Imagine you are hanging around on the street and everyone you pass by has a secret music artist they like to hear. Today is Manuel Seatra’s turn. He is a director and programmer for Produções Incêndio (a portuguese event promoter based in Lisbon), actor on O Joelho Teatrical Group and half-part of the poetic-performative duo Poesia de Bolso amongst António Reis, on keyboards. In this Indie Sapiens, Manuel talks about Lourenço Crespo’s album, Nove Canções.

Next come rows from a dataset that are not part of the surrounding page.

(* ===== verification/Machine.v ===== *)
(** * The machine, the kernel's data and the kernel monad

    The hart registers the kernel reads and writes ([src/kernel/riscv.h]), the
    structures of [src/kernel/spinlock.h] and [src/kernel/proc.h], the kernel's
    global variables as one record [kstate], and the monad in which every
    kernel function is written: state passing with panics, undefined
    behaviour, blocking on a spin lock and context switches as outcomes. *)

From S2P Require Import Prelude Params FsTypes.

(** ** Locks and channels *)

(** The spin locks of the kernel: one constructor per [struct spinlock]
    variable or field. *)
Inductive lockid : Type :=
| LkPid                 (* pid_lock, proc.c *)
| LkWait                (* wait_lock, proc.c *)
| LkProc (i : nat)      (* proc[i].lock *)
| LkTicks               (* tickslock, trap.c *)
| LkKmem                (* kmem.lock, kalloc.c *)
| LkCons                (* cons.lock, console.c *)
| LkTx                  (* tx_lock, uart.c *)
| LkPr                  (* pr.lock, printf.c *)
| LkBcache              (* bcache.lock, bio.c *)
| LkLog                 (* log.lock, log.c *)
| LkItable              (* itable.lock, fs.c *)
| LkFtable              (* ftable.lock, file.c *)
| LkDisk                (* disk.vdisk_lock, virtio_disk.c *)
| LkPipe (pi : Z)       (* pi->lock, pipe.c *)
| LkSleep (a : Z).      (* the lk field of the sleep lock at a *)

Definition lockid_code (l : lockid) : Z * Z :=
  match l with
  | LkPid => (0, 0) | LkWait => (1, 0) | LkProc i => (2, Z.of_nat i)
  | LkTicks => (3, 0) | LkKmem => (4, 0) | LkCons => (5, 0) | LkTx => (6, 0)
  | LkPr => (7, 0) | LkBcache => (8, 0) | LkLog => (9, 0) | LkItable => (10, 0)
  | LkFtable => (11, 0) | LkDisk => (12, 0) | LkPipe pi => (13, pi)
  | LkSleep a => (14, a)
  end.

Definition lockid_decode (c : Z * Z) : lockid :=
  match c with
  | (0, _) => LkPid | (1, _) => LkWait | (2, i) => LkProc (Z.to_nat i)
  | (3, _) => LkTicks | (4, _) => LkKmem | (5, _) => LkCons | (6, _) => LkTx
  | (7, _) => LkPr | (8, _) => LkBcache | (9, _) => LkLog | (10, _) => LkItable
  | (11, _) => LkFtable | (12, _) => LkDisk | (13, pi) => LkPipe pi
  | (_, a) => LkSleep a
  end.

Lemma lockid_decode_code l : lockid_decode (lockid_code l) = l.
Proof. destruct l; simpl; by rewrite ?Nat2Z.id. Qed.

#[export] Instance lockid_eq_dec : EqDecision lockid.
Proof. solve_decision. Defined.

#[export] Instance lockid_countable : Countable lockid :=
  inj_countable' lockid_code lockid_decode lockid_decode_code.

(** The addresses processes sleep on: [sleep(p, ..)] in [kwait],
    [sleep(&ticks, ..)], [sleep(lk, ..)] on a sleep lock, [sleep(&log, ..)], the
    two counters of a pipe, [&cons.r], [&tx_chan], and the disk's channels. *)
Inductive chanid : Type :=
| ChProc (i : nat)
| ChTicks
| ChSleep (a : Z)
| ChLog
| ChNread (pi : Z)
| ChNwrite (pi : Z)
| ChCons
| ChTx
| ChDiskFree
| ChBuf (b : Z).

#[export] Instance chanid_eq_dec : EqDecision chanid.
Proof. solve_decision. Defined.

(** [struct spinlock]. *)
Record spinlock : Type := Spinlock {
  locked : Z;
  lk_name : string;
  lk_cpu : option nat;  (* the cpu holding the lock *)
}.

#[export] Instance eta_spinlock : Eta spinlock :=
  fun r => Spinlock r.(locked) r.(lk_name) r.(lk_cpu).

(** ** Harts and CPUs *)

(** The control registers of a hart. [sstatus] is kept as its three bits the
    kernel uses: SIE, SPIE and SPP. *)
Record hart : Type := Hart {
  sie : bool;
  spie : bool;
  spp : bool;
  scause : Z;
  sepc : Z;
  stval : Z;
  stvec : Z;
  satp : Z;
  stimecmp : Z;
  time : Z;
}.

#[export] Instance eta_hart : Eta hart :=
  fun r => Hart r.(sie) r.(spie) r.(spp) r.(scause) r.(sepc) r.(stval) r.(stvec)
    r.(satp) r.(stimecmp) r.(time).

(** [struct context]: the registers [swtch] saves, [cs] being s0 to s11. *)
Record context : Type := Context { ra : Z; sp : Z; cs : list Z }.

Definition context_zero : context := Context 0 0 (replicate 12 0).

(** [struct cpu]. A [struct proc *] is an index into [proc[]], [None] for a
    null pointer. *)
Record cpu : Type := Cpu {
  c_proc : option nat;
  c_context : context;
  noff : Z;
  intena : bool;
}.

#[export] Instance eta_cpu : Eta cpu :=
  fun r => Cpu r.(c_proc) r.(c_context) r.(noff) r.(intena).

(** ** Processes *)

(** [enum procstate], with the numbers the compiler gives its constants. *)
Inductive procstate : Type := UNUSED | USED | SLEEPING | RUNNABLE | RUNNING | ZOMBIE.

#[export] Instance procstate_eq_dec : EqDecision procstate.
Proof. solve_decision. Defined.

Definition procstate_code (st : procstate) : Z :=
  match st with
  | UNUSED => 0 | USED => 1 | SLEEPING => 2 | RUNNABLE => 3 | RUNNING => 4 | ZOMBIE => 5
  end.

(** [struct proc]; its [lock] is [LkProc i] of the lock map. Pointers to
    kernel objects are indices into their tables, pages are addresses. *)
Record proc : Type := Proc {
  p_state : procstate;
  p_chan : option chanid;
  p_killed : Z;
  p_xstate : Z;
  p_pid : Z;
  p_parent : option nat;
  p_kstack : Z;
  p_sz : Z;
  p_pagetable : Z;
  p_trapframe : Z;
  p_context : context;
  p_ofile : list (option nat);
  p_cwd : option nat;
  p_name : list Z;
  priority : Z;
  timer_ticks_used : Z;
  wait_timer_ticks : Z;
  max_time_slice : Z;
  queue_level : Z;
  voluntarily_yielded : Z;
}.

#[export] Instance eta_proc : Eta proc :=
  fun r => Proc r.(p_state) r.(p_chan) r.(p_killed) r.(p_xstate) r.(p_pid)
    r.(p_parent) r.(p_kstack) r.(p_sz) r.(p_pagetable) r.(p_trapframe) r.(p_context)
    r.(p_ofile) r.(p_cwd) r.(p_name) r.(priority) r.(timer_ticks_used)
    r.(wait_timer_ticks) r.(max_time_slice) r.(queue_level) r.(voluntarily_yielded).

(** A process slot of the zero-initialised [proc[]] array. *)
Definition proc_zero : proc :=
  Proc UNUSED None 0 0 0 None 0 0 0 0 context_zero
    (replicate (Z.to_nat NOFILE) None) None (replicate 16 0) 0 0 0 0 0 0.

(** ** The kernel state *)

(** What the lock functions work on: the running hart ([tp]), the harts, the
    [cpus] array and the spin locks. *)
Record syncst : Type := SyncSt {
  s_hart : nat;
  s_harts : list hart;
  s_cpus : list cpu;
  s_locks : gmap lockid spinlock;
}.

#[export] Instance eta_syncst : Eta syncst :=
  fun r => SyncSt r.(s_hart) r.(s_harts) r.(s_cpus) r.(s_locks).

(** The addresses the linker fixes ([src/kernel/kernel.ld]): the end of the
    kernel's text, its trampoline page, the first address after the kernel, and
    the entry points the kernel stores in registers and trap frames. *)
Record symbols : Type := Symbols {
  sym_etext : Z;
  sym_trampoline : Z;
  sym_end : Z;
  sym_forkret : Z;
  sym_kernelvec : Z;
  sym_usertrap : Z;
  sym_uservec : Z;
  sym_userret : Z;
}.

(** The global variables of the kernel. [k_mem] is the physical memory the
    page allocator hands out, a map from addresses to bytes; [k_out] is the
    console output, newest first. *)
Record kstate : Type := KState {
  k_sync : syncst;
  k_procs : list proc;  (* proc[NPROC] *)
  k_initproc : option nat;
  k_nextpid : Z;
  k_rr : list (list Z);  (* rr_state[NCPU].last_queued_proc[NQUEUES] *)
  k_ticks : Z;
  k_mem : gmap Z Z;
  k_freelist : Z;  (* kmem.freelist *)
  k_out : list string;
  k_syms : symbols;
  k_kpgtbl : Z;  (* kernel_pagetable *)
  k_first : Z;  (* the static variable first of forkret *)
  k_fs : fsst;
  k_dev : devst;
}.

#[export] Instance eta_kstate : Eta kstate :=
  fun r => KState r.(k_sync) r.(k_procs) r.(k_initproc) r.(k_nextpid) r.(k_rr)
    r.(k_ticks) r.(k_mem) r.(k_freelist) r.(k_out)
    r.(k_syms) r.(k_kpgtbl) r.(k_first) r.(k_fs) r.(k_dev).

(** The data segment at boot, all zero, with hart [h] running, and a kernel
    image of one megabyte. *)
Definition hart_zero : hart := Hart false false false 0 0 0 0 0 0 0.
Definition cpu_zero : cpu := Cpu None context_zero 0 false.

Definition symbols_1M : symbols :=
  Symbols 0x80008000 0x80007000 0x80100000 0x80001f00 0x80005000 0x80002000 0x80007000 0x8000709a.

Definition kstate_zero (h : nat) : kstate :=
  KState
    (SyncSt h (replicate (Z.to_nat NCPU) hart_zero) (replicate (Z.to_nat NCPU) cpu_zero) ∅)
    (replicate (Z.to_nat NPROC) proc_zero) None 1
    (replicate (Z.to_nat NCPU) (replicate (Z.to_nat NQUEUES) 0)) 0 ∅ 0 []
    symbols_1M 0 1 fsst_zero devst_zero.

(** ** The kernel monad *)

(** Why a computation stops without a result: [panic(msg)]; undefined
    behaviour (a null pointer or an index out of range); a spin on a lock that
    another hart holds; an endless loop [for(;;);]; a loop bound of the model that
    was too small. *)
Inductive stop : Type :=
| SPanic (msg : string)
| SFault
| SSpin (l : lockid)
| SHang
| SFuel.

(** Where [swtch] goes: back to the scheduler of the hart, or to a process. *)
Inductive target : Type := ToScheduler | ToProc (i : nat).

(** The outcome of a kernel function. [Swtch t s k] is a call of [swtch] in
    state [s]; the rest of the function, [k], runs when the thread is switched
    to again, in the state of that moment. *)
Inductive outcome (A : Type) : Type :=
| Ret (a : A) (s : kstate)
| Stop (why : stop)
| Swtch (t : target) (s : kstate) (k : kstate -> outcome A).
Arguments Ret {A} a s.
Arguments Stop {A} why.
Arguments Swtch {A} t s k.

Definition M (A : Type) : Type := kstate -> outcome A.

Definition ret {A} (a : A) : M A := fun s => Ret a s.

Fixpoint obind {A B} (o : outcome A) (f : A -> M B) : outcome B :=
  match o with
  | Ret a s => f a s
  | Stop w => Stop w
  | Swtch t s k => Swtch t s (fun s' => obind (k s') f)
  end.

Definition bind {A B} (m : M A) (f : A -> M B) : M B := fun s => obind (m s) f.

Notation "x ← y ; z" := (bind y (fun x => z))
  (at level 20, y at level 100, z at level 200, only parsing) : kernel_scope.
Notation "' x ← y ; z" := (bind y (fun x => z))
  (at level 20, x pattern, y at level 100, z at level 200, only parsing) : kernel_scope.
Notation "y ;; z" := (bind y (fun _ => z))
  (at level 100, z at level 200, only parsing, right associativity) : kernel_scope.

Definition stop_ {A} (w : stop) : M A := fun _ => Stop w.
Definition panic {A} (msg : string) : M A := stop_ (SPanic msg).
Definition fault {A} : M A := stop_ SFault.
Definition get : M kstate := fun s => Ret s s.
Definition gets {A} (f : kstate -> A) : M A := fun s => Ret (f s) s.
Definition modify (f : kstate -> kstate) : M unit := fun s => Ret tt (f s).
Definition swtch (t : target) : M unit := fun s => Swtch t s (fun s' => Ret tt s').
Definition when (b : bool) (m : M unit) : M unit := if b then m else ret tt.

(** [printf] for its effect on the console. *)
Definition printf (msg : string) : M unit :=
  modify (fun s => s <| k_out := msg :: k_out s |>).

(** A [for] loop over the elements of an array, and one with an early return. *)
Fixpoint for_each {A} (l : list A) (f : A -> M unit) : M unit :=
  match l with
  | [] => ret tt
  | x :: l => f x;; for_each l f
  end.

Fixpoint for_find {A B} (l : list A) (f : A -> M (option B)) : M (option B) :=
  match l with
  | [] => ret None
  | x :: l => r ← f x; match r with Some b => ret (Some b) | None => for_find l f end
  end.

(** ** Access to the arrays *)

(** [proc[i]] as a value, and the update of its fields. *)
Definition get_proc (i : nat) : M proc :=
  fun s => match k_procs s !! i with Some p => Ret p s | None => Stop SFault end.

Definition put_proc (i : nat) (p : proc) (s : kstate) : kstate :=
  s <| k_procs := <[i := p]> (k_procs s) |>.

Definition upd_proc (i : nat) (f : proc -> proc) : M unit :=
  p ← get_proc i; modify (put_proc i (f p)).

(** [*p] for a [struct proc *]: a null pointer faults. *)
Definition deref (p : option nat) : M nat :=
  match p with Some i => ret i | None => fault end.

Definition lift_sync {A} (f : syncst -> stop + (A * syncst)) : M A :=
  fun s => match f (k_sync s) with
           | inl w => Stop w
           | inr (a, y) => Ret a (s <| k_sync := y |>)
           end.

(** ** Reasoning about outcomes *)

Lemma bind_Ret {A B} (m : M A) (f : A -> M B) s a s' :
  m s = Ret a s' -> bind m f s = f a s'.
Proof. intros H. unfold bind. by rewrite H. Qed.

Lemma bind_Swtch {A B} (m : M A) (f : A -> M B) s t s' k :
  m s = Swtch t s' k -> bind m f s = Swtch t s' (fun s'' => obind (k s'') f).
Proof. intros H. unfold bind. by rewrite H. Qed.

Lemma bind_Stop {A B} (m : M A) (f : A -> M B) s w :
  m s = Stop w -> bind m f s = Stop w.
Proof. intros H. unfold bind. by rewrite H. Qed.

Lemma upd_proc_run i f s p :
  k_procs s !! i = Some p -> upd_proc i f s = Ret tt (put_proc i (f p) s).
Proof. intros H. unfold upd_proc, bind, get_proc. by rewrite H. Qed.

Lemma put_proc_lookup i p s j :
  (i < length (k_procs s))%nat ->
  k_procs (put_proc i p s) !! j = if decide (i = j) then Some p else k_procs s !! j.
Proof. intros. by apply list_lookup_insert_if. Qed.

Lemma put_proc_length i p s : length (k_procs (put_proc i p s)) = length (k_procs s).
Proof. apply length_insert. Qed.

Lemma put_proc_id i p s : k_procs s !! i = Some p -> put_proc i p s = s.
Proof. intros H. destruct s; unfold put_proc; simpl in *. by rewrite list_insert_id. Qed.

(** A loop whose body acts on the state as a function of it. *)
Lemma for_each_run {A} (l : list A) (f : A -> M unit) (g : A -> kstate -> kstate)
    (P : kstate -> Prop) s :
  P s ->
  (forall x s, x ∈ l -> P s -> f x s = Ret tt (g x s) /\ P (g x s)) ->
  for_each l f s = Ret tt (foldl (fun s x => g x s) s l) /\ P (foldl (fun s x => g x s) s l).
Proof.
  revert s. induction l as [|x l IH]; intros s Hs Hf; [done|]. simpl.
  destruct (Hf x s) as [E HP]; [by left|done|].
  unfold bind at 1. rewrite E. simpl.
  apply IH; [done|]. intros. apply Hf; [by right|done].
Qed.

(** A loop with an invariant over the elements visited so far. *)
Lemma for_each_inv {A} (l : list A) (f : A -> M unit) (I : list A -> kstate -> Prop) s :
  I [] s ->
  (forall l1 x s, I l1 s -> x ∈ l -> exists s', f x s = Ret tt s' /\ I (l1 ++ [x]) s') ->
  exists s', for_each l f s = Ret tt s' /\ I l s'.
Proof.
  intros H0 Hf.
  assert (Hg : forall l2 l1 s, (forall x, x ∈ l2 -> x ∈ l) -> I l1 s ->
    exists s', for_each l2 f s = Ret tt s' /\ I (l1 ++ l2) s').
  { induction l2 as [|x l2 IH]; intros l1 s1 Hsub H1; simpl.
    - exists s1. by rewrite app_nil_r.
    - destruct (Hf l1 x s1) as (s2 & E & H2); [done|apply Hsub; by left|].
      unfold bind. rewrite E. simpl.
      destruct (IH (l1 ++ [x]) s2) as (s3 & E3 & H3); [|done|].
      + intros y Hy. apply Hsub. by right.
      + exists s3. split; [done|]. by rewrite <- app_assoc in H3. }
  by apply (Hg l []).
Qed.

Lourenço Crespo – Nove Canções
The summer aura left by this album, launched on april 11th the last year, was the decisive element for choosing this one to write about. I’ve been following Cafetra Records closely almost since its foundation. Off the top of my head, I was a 13 year-old kid in Évora – a city deep inside Portuguese landscapes of Alentejo – watching Lisbon through a funnel (such distance shortened by the Internet) and this record might be one of their gems that have spinned the most in my turntable.
The popular neighborhood dances, the smell of churros of the Popular Fair of Lisbon, the sun over Ribeira das Naus with a couple of beers – these are the 3 things I immediately recall when I think about the album I’m writing about. My summer of 2016 was full of metro trips no longer than an instant, when compared to the time in which I consumed Nove Canções on repeat.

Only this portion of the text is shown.